The partial foot is the first evidence for the presence of at least two pre-human species with different modes of locomotion contemporaneously living in eastern Africa around 3.4 million years ago. While the big toe of the foot in Lucy’s species was aligned with the other four toes for human-like bipedal walking, the Burtele foot has an opposable big toe like the earlier Ardi.

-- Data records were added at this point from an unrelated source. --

(* ===== verification/RaftNet.v ===== *)
(** A cluster of peers of [raft1/raft.go] over the network of
    [labrpc/labrpc.go]: tickers, vote requests, heartbeats, their handlers and
    the goroutines that receive the replies, interleaved arbitrarily.  An RPC
    executes at most once and its reply arrives at most once, later or never,
    so losing, delaying and reordering messages are all runs of this system. *)
From S2P Require Import Prelude.
From S2P Require Import Raft.

Section RaftNet.
Context {Cmd : Type}.

(** The number of peers. *)
Variable n : nat.

(** One call of [requestVotes]: the argument struct and the vote counter its
    goroutines share. *)
Record election := mkElection { el_args : RequestVoteArgs; el_votes : Z }.

(** The life of one RPC: sent, executed with its reply on the way, and over. *)
Inductive call_state (R : Type) := Sent | Replied (r : R) | Over.
Arguments Sent {R}.
Arguments Replied {R} r.
Arguments Over {R}.

(** A RequestVote RPC of election [vc_eid] to peer [vc_to]. *)
Record vote_call := mkVoteCall
  { vc_eid : nat; vc_to : Z; vc_state : call_state RequestVoteReply }.

(** A heartbeat RPC. *)
Record append_call := mkAppendCall
  { ac_from : Z; ac_to : Z; ac_args : AppendEntriesArgs Cmd;
    ac_state : call_state AppendEntriesReply }.

Record net := mkNet {
  net_srv : Z -> Raft Cmd;
  net_timer : Z -> Z;                 (* each ticker's [lastElectionTime] *)
  net_elect : list election;
  net_votes : list vote_call;
  net_appends : list append_call
}.

Definition net_init : net := mkNet (fun i => Make 0 n i) (fun _ => 0) [] [] [].

Inductive nlabel :=
| LElection (i now timeout : Z)
| LHeartbeat (i now : Z)
| LVoteExec (k : nat)
| LVoteReply (k : nat)
| LAppendExec (k : nat) (now : Z)
| LAppendReply (k : nat)
| LStart (i : Z) (command : option Cmd)
| LKill (i : Z).

Definition is_peer (i : Z) : bool := (0 <=? i) && (i <? Z.of_nat n).

Definition with_srv (s : net) (i : Z) (rf : Raft Cmd) : net :=
  mkNet (<[i := rf]> (net_srv s)) (net_timer s) (net_elect s) (net_votes s) (net_appends s).

Definition net_step (s : net) (lab : nlabel) : option net :=
  match lab with
  | LElection i now timeout =>
      (* first critical section of [ticker], then [requestVotes] *)
      if is_peer i && negb (killed (net_srv s i)) && (300 <=? timeout) && (timeout <? 600) then
        let '(rf, last, el) := ticker_election now timeout (net_srv s i) (net_timer s i) in
        match el with
        | None => Some s
        | Some (term, lastIndex, lastTerm) =>
            let reqs := requestVotes rf term lastIndex lastTerm in
            Some (mkNet (<[i := rf]> (net_srv s)) (<[i := last]> (net_timer s))
              (net_elect s ++ [mkElection (mkRequestVoteArgs term i lastIndex lastTerm) 1])
              (net_votes s ++
                 ((fun r => mkVoteCall (length (net_elect s)) r.1 Sent) <$> reqs))
              (net_appends s))
        end
      else None
  | LHeartbeat i now =>
      (* second critical section of [ticker] *)
      if is_peer i then
        let '(sends, last) := ticker_heartbeat now (net_srv s i) (net_timer s i) in
        Some (mkNet (net_srv s) (<[i := last]> (net_timer s)) (net_elect s) (net_votes s)
               (net_appends s ++ ((fun r => mkAppendCall i r.1 r.2 Sent) <$> sends)))
      else None
  | LVoteExec k =>
      vc ← net_votes s !! k;
      el ← net_elect s !! vc_eid vc;
      match vc_state vc with
      | Sent =>
          let '(rf, reply) := RequestVote (net_srv s (vc_to vc)) (el_args el) in
          Some (mkNet (<[vc_to vc := rf]> (net_srv s)) (net_timer s) (net_elect s)
                 (<[k := mkVoteCall (vc_eid vc) (vc_to vc) (Replied reply)]> (net_votes s))
                 (net_appends s))
      | _ => None
      end
  | LVoteReply k =>
      vc ← net_votes s !! k;
      el ← net_elect s !! vc_eid vc;
      match vc_state vc with
      | Replied reply =>
          let i := RequestVoteArgs_CandidateId (el_args el) in
          let '(rf, votes) := vote_reply (net_srv s i) (el_args el) (el_votes el) reply in
          Some (mkNet (<[i := rf]> (net_srv s)) (net_timer s)
                 (<[vc_eid vc := mkElection (el_args el) votes]> (net_elect s))
                 (<[k := mkVoteCall (vc_eid vc) (vc_to vc) Over]> (net_votes s))
                 (net_appends s))
      | _ => None
      end
  | LAppendExec k now =>
      ac ← net_appends s !! k;
      match ac_state ac with
      | Sent =>
          let '(rf, reply) := AppendEntries now (net_srv s (ac_to ac)) (ac_args ac) in
          Some (mkNet (<[ac_to ac := rf]> (net_srv s)) (net_timer s) (net_elect s) (net_votes s)
                 (<[k := mkAppendCall (ac_from ac) (ac_to ac) (ac_args ac) (Replied reply)]>
                    (net_appends s)))
      | _ => None
      end
  | LAppendReply k =>
      ac ← net_appends s !! k;
      match ac_state ac with
      | Replied reply =>
          let rf := heartbeat_reply (net_srv s (ac_from ac)) reply in
          Some (mkNet (<[ac_from ac := rf]> (net_srv s)) (net_timer s) (net_elect s) (net_votes s)
                 (<[k := mkAppendCall (ac_from ac) (ac_to ac) (ac_args ac) Over]> (net_appends s)))
      | _ => None
      end
  | LStart i command =>
      if is_peer i then Some (with_srv s i (Start (net_srv s i) command).1) else None
  | LKill i =>
      if is_peer i then Some (with_srv s i (Kill (net_srv s i))) else None
  end.

Fixpoint net_run (s : net) (labs : list nlabel) : option net :=
  match labs with
  | [] => Some s
  | lab :: labs' => s' ← net_step s lab; net_run s' labs'
  end.

(** A crash and restart of peer [i] ([ShutdownServer] and [StartServer] of
    [tester1/group.go], then [Make]): the new instance starts from what was
    persisted, which is nothing; goroutines of the old one act on the old
    object. *)
Definition crash_restart (s : net) (i now : Z) : net :=
  mkNet (<[i := Make now n i]> (net_srv s)) (<[i := now]> (net_timer s)) (net_elect s)
    ((fun vc => match net_elect s !! vc_eid vc with
                | Some el => if RequestVoteArgs_CandidateId (el_args el) =? i
                             then mkVoteCall (vc_eid vc) (vc_to vc) Over else vc
                | None => vc end) <$> net_votes s)
    ((fun ac => if ac_from ac =? i
                then mkAppendCall (ac_from ac) (ac_to ac) (ac_args ac) Over else ac)
       <$> net_appends s).

(** ** What the handlers do to a peer's term, vote and role *)

Definition peer (i : Z) : Prop := 0 <= i < Z.of_nat n.

Lemma is_peer_iff i : is_peer i = true <-> peer i.
Proof. unfold is_peer, peer. rewrite andb_true_iff, Z.leb_le, Z.ltb_lt. done. Qed.

(** [rf'] is a peer that has moved on to a higher term as an unvoted follower. *)
Definition bumped (rf rf' : Raft Cmd) (t : Z) : Prop :=
  rf_me rf' = rf_me rf /\ rf_peers rf' = rf_peers rf /\
  rf_currentTerm rf < t /\ rf_currentTerm rf' = t /\
  rf_votedFor rf' = -1 /\ rf_state rf' = Follower.

(** [rf'] has the same identity, term, vote and role as [rf]. *)
Definition same_role (rf rf' : Raft Cmd) : Prop :=
  rf_me rf' = rf_me rf /\ rf_peers rf' = rf_peers rf /\
  rf_currentTerm rf' = rf_currentTerm rf /\ rf_votedFor rf' = rf_votedFor rf /\
  rf_state rf' = rf_state rf.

“This discovery was quite shocking,” said co-author and project co-leader Dr. Bruce Latimer of Case Western Reserve University. “These fossil elements represent bones we’ve never seen before. While the grasping big toe could move from side to side, there was no expansion on top of the joint that would allow for expanded range of movement required for pushing off the ground for upright walking. This individual would have likely had a somewhat awkward gait when on the ground.”
The new partial foot specimen has not yet been assigned to a species due to the lack of associated skull or dental elements.
The fossils were found below a sandstone layer. Using the argon-argon radioactive dating method, their age was determined to be younger than 3.46 million years, said co-author Dr. Beverly Saylor of Case Western Reserve University. “Nearby fossils of fish, crocodiles and turtles, and physical and chemical characteristics of sediments show the environment was a mosaic of river and delta channels adjacent to an open woodland of trees and bushes,” said Saylor. “This fits with the fossil, which strongly indicates a hominin adapted to living in trees, at the same time ‘Lucy’ was living on land.”
2ndary Source:-

http://www.sciencedaily.com/releases...0328135930.htm

original paper [abstract only ] :

Haile-Selassie, Y., B. Z. Saylor, et al. (2012). "A new hominin foot from Ethiopia shows multiple Pliocene bipedal adaptations." Nature 483(7391): 565-569.
Quote:
A newly discovered partial hominin foot skeleton from eastern Africa indicates the presence of more than one hominin locomotor adaptation at the beginning of the Late Pliocene epoch. Here we show that new pedal elements, dated to about 3.4 million years ago, belong to a species that does not match the contemporaneous Australopithecus afarensis in its morphology and inferred locomotor adaptations, but instead are more similar to the earlier Ardipithecus ramidus in possessing an opposable great toe. This not only indicates the presence of more than one hominin species at the beginning of the Late Pliocene of eastern Africa, but also indicates the persistence of a species with Ar. ramidus-like locomotor adaptation into the Late Pliocene.